◆ Activity
Copy whichever lines of the data hold the word "when".

◆ Data for this task
(* ===== verification/TunnelLog.v ===== *)
(** * TunnelLog: how internal/tunnel reads the output of cloudflared

    The line splitter of process.go ([lineWriter]), the log parser and classifier
    of logparse.go, the ring buffer of logbuf.go, what the child process record
    learns from a line ([handleLine]), the bounded writer and the secret command
    of token.go and config/secret.go.

    Decoding a JSON log record is the parameter [decodeLog]. *)

From S2P Require Import Prelude GoStr GoText Sanitize Redact.

Section json.
  Context (decodeLog : list byte -> option (list byte * list byte * list byte * list byte)).

(** ** Sanitising (logparse.go) *)

Definition maxLogLineBytes : nat := 2048.

(** The loop over the runes; [out] is the builder. *)
Fixpoint logText (out : list byte) (rs : list Z) : list byte :=
  match rs with
  | [] => out
  | r :: rs' =>
      if r =? 9 then
        let out' := out ++ [x20] in
        if (maxLogLineBytes <=? length out')%nat then out' else logText out' rs'
      else if (r <? 32) || (r =? 127) then logText out rs'
      else
        let out' := out ++ encodeRune r in
        if (maxLogLineBytes <=? length out')%nat then out' else logText out' rs'
  end.

Definition sanitizeLogText (s : list byte) : list byte :=
  match s with [] => [] | _ => trimRightSet [x20] (logText [] (runes s)) end.

(** ** Log records *)

Record LogLine := mkLogLine {
  Level : list byte; Message : list byte; Time : list byte; Raw : list byte
}.

Inductive eventKind := evOther | evQuickURL | evConnRegistered | evError.

Record logEvent := mkLogEvent { kind : eventKind; ev_url : list byte; line : LogLine }.

Definition parseLogLine (b : list byte) : LogLine :=
  let raw := sanitizeLogText b in
  let plain := mkLogLine [] [] [] raw in
  let trimmed := TrimSpace b in
  if hasPrefix trimmed [x7b] && hasSuffix trimmed [x7d] then
    match decodeLog trimmed with
    | Some (level, message, msg, time) =>
        let m := match message with [] => msg | _ => message end in
        mkLogLine (sanitizeLogText level) (sanitizeLogText m) (sanitizeLogText time) raw
    | None => plain
    end
  else plain.

(** ** The Quick Tunnel address *)

Definition httpsPrefix : list byte := bytesOf "https://".
Definition quickSuffix : list byte := bytesOf ".trycloudflare.com".
Definition hostByte (b : byte) : bool := between 97 122 b || between 48 57 b.
Definition labelByte (b : byte) : bool := hostByte b || (bz b =? 45).

Fixpoint takeWhile (f : byte -> bool) (s : list byte) : list byte :=
  match s with
  | b :: s' => if f b then b :: takeWhile f s' else []
  | [] => []
  end.

(** The expression anchored at the start of [s]. No byte of the repeated class
    can be the dot that follows it, so the greedy repetition never backtracks. *)
Definition quickURLAt (s : list byte) : option (list byte) :=
  if hasPrefix s httpsPrefix then
    match drop (length httpsPrefix) s with
    | b :: t =>
        if hostByte b && hasPrefix (dropWhile labelByte t) quickSuffix
        then Some (httpsPrefix ++ [b] ++ takeWhile labelByte t ++ quickSuffix)
        else None
    | [] => None
    end
  else None.

(** [quickURLRe.FindString]: the leftmost match, or the empty string. *)
Fixpoint findQuickURL (s : list byte) : list byte :=
  match quickURLAt s with
  | Some m => m
  | None => match s with [] => [] | _ :: s' => findQuickURL s' end
  end.

Definition connRegisteredMarkers : list (list byte) :=
  [bytesOf "registered tunnel connection"; bytesOf "connection registered";
   bytesOf "registered connection"].

(** ** [classify] *)

Definition haystacks (l : LogLine) : list (list byte) := [Message l; Raw l].

(** The first non-empty match over the haystacks. *)
Fixpoint firstURL (hs : list (list byte)) : list byte :=
  match hs with
  | [] => []
  | h :: hs' => match findQuickURL (toLower h) with [] => firstURL hs' | m => m end
  end.

Definition registered (hs : list (list byte)) : bool :=
  existsb (fun h => existsb (contains (toLower h)) connRegisteredMarkers) hs.

Definition classify (l : LogLine) : logEvent :=
  match firstURL (haystacks l) with
  | [] =>
      if registered (haystacks l) then mkLogEvent evConnRegistered [] l
      else if EqualFold (Level l) (bytesOf "error") || EqualFold (Level l) (bytesOf "fatal")
      then mkLogEvent evError [] l
      else mkLogEvent evOther [] l
  | m => mkLogEvent evQuickURL m l
  end.

(** ** Recent lines (logbuf.go, Supervisor.sink) *)

Record ringBuffer := mkRing { lines : list (list byte); cap : Z }.

Definition newRingBuffer (capacity : Z) : ringBuffer :=
  mkRing [] (if capacity <=? 0 then 200 else capacity).

Definition add (r : ringBuffer) (l : list byte) : ringBuffer :=
  match l with
  | [] => r
  | _ =>
      if cap r <=? Z.of_nat (length (lines r))
      then mkRing (drop 1 (lines r) ++ [l]) (cap r)
      else mkRing (lines r ++ [l]) (cap r)
  end.

Definition sink (r : ringBuffer) (l : LogLine) : ringBuffer :=
  match Raw l with [] => r | raw => add r (SanitizeForLog raw) end.

(** ** What the process record learns (process.go) *)

(** [p_ready]: whether [readyCh] is closed; [p_quick] is the mode [onLine]
    captured. *)
Record realProcess := mkProcess { publicURL : list byte; p_ready : bool; p_quick : bool }.

Definition markReady (p : realProcess) : realProcess := mkProcess (publicURL p) true (p_quick p).

Definition handleLine (p : realProcess) (b : list byte) : realProcess * LogLine :=
  let l := parseLogLine b in
  let ev := classify l in
  (match kind ev with
   | evQuickURL =>
       let p' := mkProcess (match publicURL p with [] => ev_url ev | u => u end) (p_ready p) (p_quick p) in
       if p_quick p then markReady p' else p'
   | evConnRegistered => if p_quick p then p else markReady p
   | _ => p
   end, l).

(** The record after some lines. *)
Definition processLines (p : realProcess) (ls : list (list byte)) : realProcess :=
  foldl (fun p b => (handleLine p b).1) p ls.

(** [handleLine] with the supervisor's sink. *)
Definition onLine (st : realProcess * ringBuffer) (b : list byte) : realProcess * ringBuffer :=
  let '(p', l) := handleLine st.1 b in (p', sink st.2 l).

(** ** The line splitter *)

Definition maxCapturedLineBytes : Z := 65536.

(** [emitted] is what [onLine] was called with, in order. *)
Record lineWriter := mkLineWriter {
  buf : list byte; maxLine : Z; dropping : bool; emitted : list (list byte)
}.

Definition newLineWriter (max : Z) : lineWriter :=
  mkLineWriter [] (if max <=? 0 then maxCapturedLineBytes else max) false [].

Definition emit (w : lineWriter) : lineWriter :=
  match buf w with
  | [] => w
  | b => mkLineWriter (buf w) (maxLine w) (dropping w) (emitted w ++ [b])
  end.

Definition writeByte (w : lineWriter) (b : byte) : lineWriter :=
  if bz b =? 10 then
    let w' := if dropping w then w else emit w in
    mkLineWriter [] (maxLine w') false (emitted w')
  else if dropping w then w
  else if maxLine w <=? Z.of_nat (length (buf w)) then
    let w' := emit w in mkLineWriter [] (maxLine w') true (emitted w')
  else mkLineWriter (buf w ++ [b]) (maxLine w) (dropping w) (emitted w).

Definition Write (w : lineWriter) (p : list byte) : lineWriter := foldl writeByte w p.

Definition flush (w : lineWriter) : lineWriter :=
  let w' := if negb (dropping w) && negb (bool_decide (buf w = [])) then emit w else w in
  mkLineWriter [] (maxLine w') false (emitted w').

(** ** The bounded writer and the token command (token.go, config/secret.go) *)

Record limitedWriter := mkLimited { lw_out : list byte; limit : Z; lw_n : Z }.

(** A buffer accepts every write, so the error branches cannot be taken. *)
Definition limitedWrite (l : limitedWriter) (p : list byte) : limitedWriter :=
  let remaining := limit l - lw_n l in
  if remaining <=? 0 then l
  else if remaining <? Z.of_nat (length p)
  then mkLimited (lw_out l ++ take (Z.to_nat remaining) p) (limit l) (lw_n l + remaining)
  else mkLimited (lw_out l ++ p) (limit l) (lw_n l + Z.of_nat (length p)).

Record limitedBuffer := mkBuffer { lb_buf : list byte; lb_max : Z; overflow : bool }.

Definition bufferWrite (b : limitedBuffer) (p : list byte) : limitedBuffer :=
  let remaining := lb_max b - Z.of_nat (length (lb_buf b)) in
  if Z.of_nat (length p) <=? remaining
  then mkBuffer (lb_buf b ++ p) (lb_max b) (overflow b)
  else mkBuffer (if 0 <? remaining then lb_buf b ++ take (Z.to_nat remaining) p else lb_buf b)
                (lb_max b) true.

Definition trimOneTrailingNewline (b : list byte) : list byte :=
  if hasSuffix b [x0d; x0a] then take (length b - 2) b
  else if hasSuffix b [x0a] || hasSuffix b [x0d] then take (length b - 1) b
  else b.

(** How a secret command ended: its exit failure, or the chunks it wrote. *)
Inductive secretError := EmptyCommand | CommandFailed | OutputTooLarge | NoOutput.

Definition SecretRunner : Type := list (list byte) -> list byte + secretError.

Definition ResolveSecretCommand (argv : list (list byte)) (runner : SecretRunner) : list byte + secretError :=
  match argv with
  | [] => inr EmptyCommand
  | _ =>
      match runner argv with
      | inr e => inr e
      | inl out =>
          match trimOneTrailingNewline out with
          | [] => inr NoOutput
          | secret => inl secret
          end
      end
  end.

Definition maxSecretOutputBytes : Z := 65536.
Definition maxTokenBytes : Z := 8192.

(** [run] gives the chunks the command writes to its standard output, or [None]
    when it cannot be run or fails. *)
Definition runSecretArgv (run : list (list byte) -> option (list (list byte))) : SecretRunner :=
  fun argv =>
    match run argv with
    | None => inr CommandFailed
    | Some chunks =>
        let out := foldl bufferWrite (mkBuffer [] maxSecretOutputBytes false) chunks in
        if overflow out then inr OutputTooLarge else inl (lb_buf out)
    end.

Definition tunnelSecretRunner (run : list (list byte) -> option (list (list byte))) : SecretRunner :=
  fun argv =>
    match run argv with
    | None => inr CommandFailed
    | Some chunks =>
        let out := foldl limitedWrite (mkLimited [] (maxTokenBytes + 1) 0) chunks in
        if maxTokenBytes <? Z.of_nat (length (lw_out out)) then inr OutputTooLarge else inl (lw_out out)
    end.

Definition runTokenCommand (run : list (list byte) -> option (list (list byte)))
    (argv : list (list byte)) : list byte + secretError :=
  ResolveSecretCommand argv (tunnelSecretRunner run).
End json.
(* ===== verification/Tunnel.v ===== *)
(** * Tunnel: the cloudflared supervisor of internal/tunnel

    Configuration and argv of mode.go and args.go, the restart delays of
    backoff.go, the orphan check of orphan.go, and the supervise loop of
    supervisor.go with the temporary token files of token.go.

    The loop is a machine: [act] is one step of [Supervisor.run] (or a request to
    stop), with the outcome of the token command, of starting and waiting for the
    process, of removing a file and of a select among ready cases given by the
    action. A run is a list of actions. The floating-point delay of
    [Backoff.Next] before its cap is the parameter [floatDelay]. *)

From stdpp Require Import pretty.
From S2P Require Import Prelude GoStr GoText GoPath TunnelLog.

#[local] Open Scope Z_scope.

(** ** Configuration (mode.go) *)

Definition second : Z := 1000000000.

Definition ModeNamed : list byte := bytesOf "named".
Definition ModeQuick : list byte := bytesOf "quick".
Definition StrategyConfig : list byte := bytesOf "config".
Definition StrategyCredentials : list byte := bytesOf "credentials".
Definition StrategyTokenFile : list byte := bytesOf "token_file".
Definition StrategyTokenCommand : list byte := bytesOf "token_command".

Definition defaultBinary : list byte := bytesOf "cloudflared".
Definition defaultMetricsAddr : list byte := bytesOf "127.0.0.1:0".
Definition defaultGracePeriod : Z := 15 * second.
Definition defaultStabilityWindow : Z := 45 * second.

Record Config := mkConfig {
  Mode : list byte; Binary : list byte; LoopbackPort : Z; PublicURL : list byte; Strategy : list byte;
  ConfigFile : list byte; CredentialsFile : list byte; TunnelName : list byte; TokenFile : list byte;
  TokenCommand : list (list byte); QuickEnabled : bool; GracePeriod : Z; StabilityWindow : Z;
  MetricsAddr : list byte; TokenDir : list byte; PidDir : list byte
}.

Definition orElse (s fallback : list byte) : list byte := match s with [] => fallback | _ => s end.
Lemma act_counted s a s' os : counted s os -> act s a = Some s' -> counted s' (os ++ outcome s a).
Proof.
  intros [C1 C2] H. unfold counted in *. pose proof (streak_failures os) as Hf.
  step_cases H; rewrite ?app_nil_r, ?streak_snoc, ?length_app; cbn [length];
    (split; [try done|]); try lia; try (by intuition lia).
  4-5: apply Forall_app; split; [done|]; constructor; [|done]; change (boMax (mkBackoff _ _)) with (boMax backoff); lia.
  all: destruct C2 as (? & ? & ? & C & ?); split; [done|]; intros Hm; specialize (C Hm);
    split; [lia|]; intros Ho; specialize (Hf Ho); lia.
Qed.

(** *** Stopping *)

Definition loopAction (a : action) : Prop := a ≠ CloseStop /\ a ≠ CancelCtx.

(** How many steps are left at most once a stop is requested. *)
Definition rank (s : Supervisor) : nat :=
  match at_ s with
  | Returned => 0 | AtTop | AtFailed | AtExited => 1 | AtReady _ _ _ | AtSleep _ => 2
  | AtWait _ _ => 3 | AtStart _ _ => 4 | AtPrepare => 5
  end.

Lemma act_rank s a s' : stopping s = true -> loopAction a -> act s a = Some s' ->
  stopping s' = true /\ (rank s' < rank s)%nat /\ (at_ s' = Returned -> state s' = StateStopped).
Proof.
  intros Hs [L1 L2] H. unfold stopping, rank in *.
  step_cases H; try congruence; (split_and!; [done|lia|done]).
Qed.

(** The actions that need nothing of cloudflared and no timer: the loop goes on by
    itself, a select sees the request to stop, starting a process returns, and a token
    command is killed when the context is done. (Stop alone does not reach a token
    command.) *)
Definition unaided (s : Supervisor) (a : action) : Prop :=
  match a with
  | Check | SawStop _ _ | WakeStop | PrepareConfigured | StartFailed _ | Started _ _ _ => True
  | PrepareFailed => ctxDone s = true
  | _ => False
  end.

(** The loop is inside the token command, and only Stop was called. *)
Definition inTokenCommand (s : Supervisor) : Prop :=
  at_ s = AtPrepare /\ usesTokenCommand (cfg s) = true /\ ctxDone s = false.

Lemma act_progress s : stopping s = true -> at_ s ≠ Returned ->
  (exists a s', unaided s a /\ act s a = Some s') \/
  inTokenCommand s /\ exists s', act s PrepareFailed = Some s'.
Proof.
  intros Hs Hn. unfold Tunnel.act, inTokenCommand. destruct (at_ s) eqn:E; try done.
  - left. exists Check; eexists; done.
  - destruct (usesTokenCommand (cfg s)) eqn:Eu.
    + destruct (ctxDone s) eqn:Ec; [left; exists PrepareFailed|right; split; [done|]]; eexists; done.
    + left. exists PrepareConfigured; eexists; done.
  - left. exists (StartFailed true); eexists; done.
  - left. exists (SawStop true true). rewrite Hs. eexists; done.
  - left. exists (SawStop true true). rewrite Hs. eexists; done.
  - left. exists Check; eexists; done.
  - left. exists Check; eexists; done.
  - left. exists WakeStop. rewrite Hs. eexists; done.
Qed.



(** *** Reachable states *)

Section reachable.
  Context (c0 : Config) (bo : Backoff) (maxC : Z) (window : option Z) (pf : option pidRecord) (s0 : Supervisor).
  Context (Hnew : New c0 bo maxC window = inl s0) (Hbo : attempt bo = 0).

Lemma New_start : configOk (cfg s0) /\ status (Start s0 pf) /\ onDisk (Start s0 pf) /\ counted (Start s0 pf) [].
Proof.
  unfold New in Hnew. destruct (Validate c0) as [c [e|]] eqn:E; [done|]. apply Validate_ok in E.
  injection Hnew as <-. unfold status, onDisk, counted. cbn. rewrite Hbo. split_and!; try done; lia.
Qed.

Lemma New_fields : maxConsecutive s0 = maxC /\ boMax (backoff s0) = boMax bo.
Proof.
  unfold New in Hnew. destruct (Validate c0) as [c [e|]]; [done|]. by injection Hnew as <-.
Qed.

Lemma run_fields acts s : execute (Start s0 pf) acts = Some s ->
  cfg s = cfg s0 /\ maxConsecutive s = maxC /\ boMax (backoff s) = boMax bo.
Proof.
  intros H. apply run_settings in H. unfold settings in H. destruct New_fields as [<- <-].
  injection H as E1 E2 E3 E4. unfold boMax. by rewrite E1, E2, E4.
Qed.

Lemma reachable acts s : execute (Start s0 pf) acts = Some s ->
  cfg s = cfg s0 /\ configOk (cfg s) /\ status s /\
  (Forall removes acts -> onDisk s) /\ counted s (outcomes (Start s0 pf) acts).
Proof.
  destruct New_start as (Hc & Hs & Hd & Hn). revert acts s. apply run_invariant; [done|].
  intros acts s a s' Hrun (IH1 & IH2 & IH3 & IH4 & IH5) Ha.
  destruct (run_fields (acts ++ [a]) s') as (E1 & _ & _); [by rewrite execute_snoc, Hrun|].
  rewrite E1. split_and!; [done|done| | |].
  - eapply act_status; eauto.
  - intros [Hr Hra]%Forall_app. apply Forall_inv in Hra. apply (act_onDisk s a s'); auto.
  - erewrite outcomes_snoc by eauto. by eapply act_counted.
Qed.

◆ Answer to this exercise
    when it cannot be run or fails. *)
    command is killed when the context is done. (Stop alone does not reach a token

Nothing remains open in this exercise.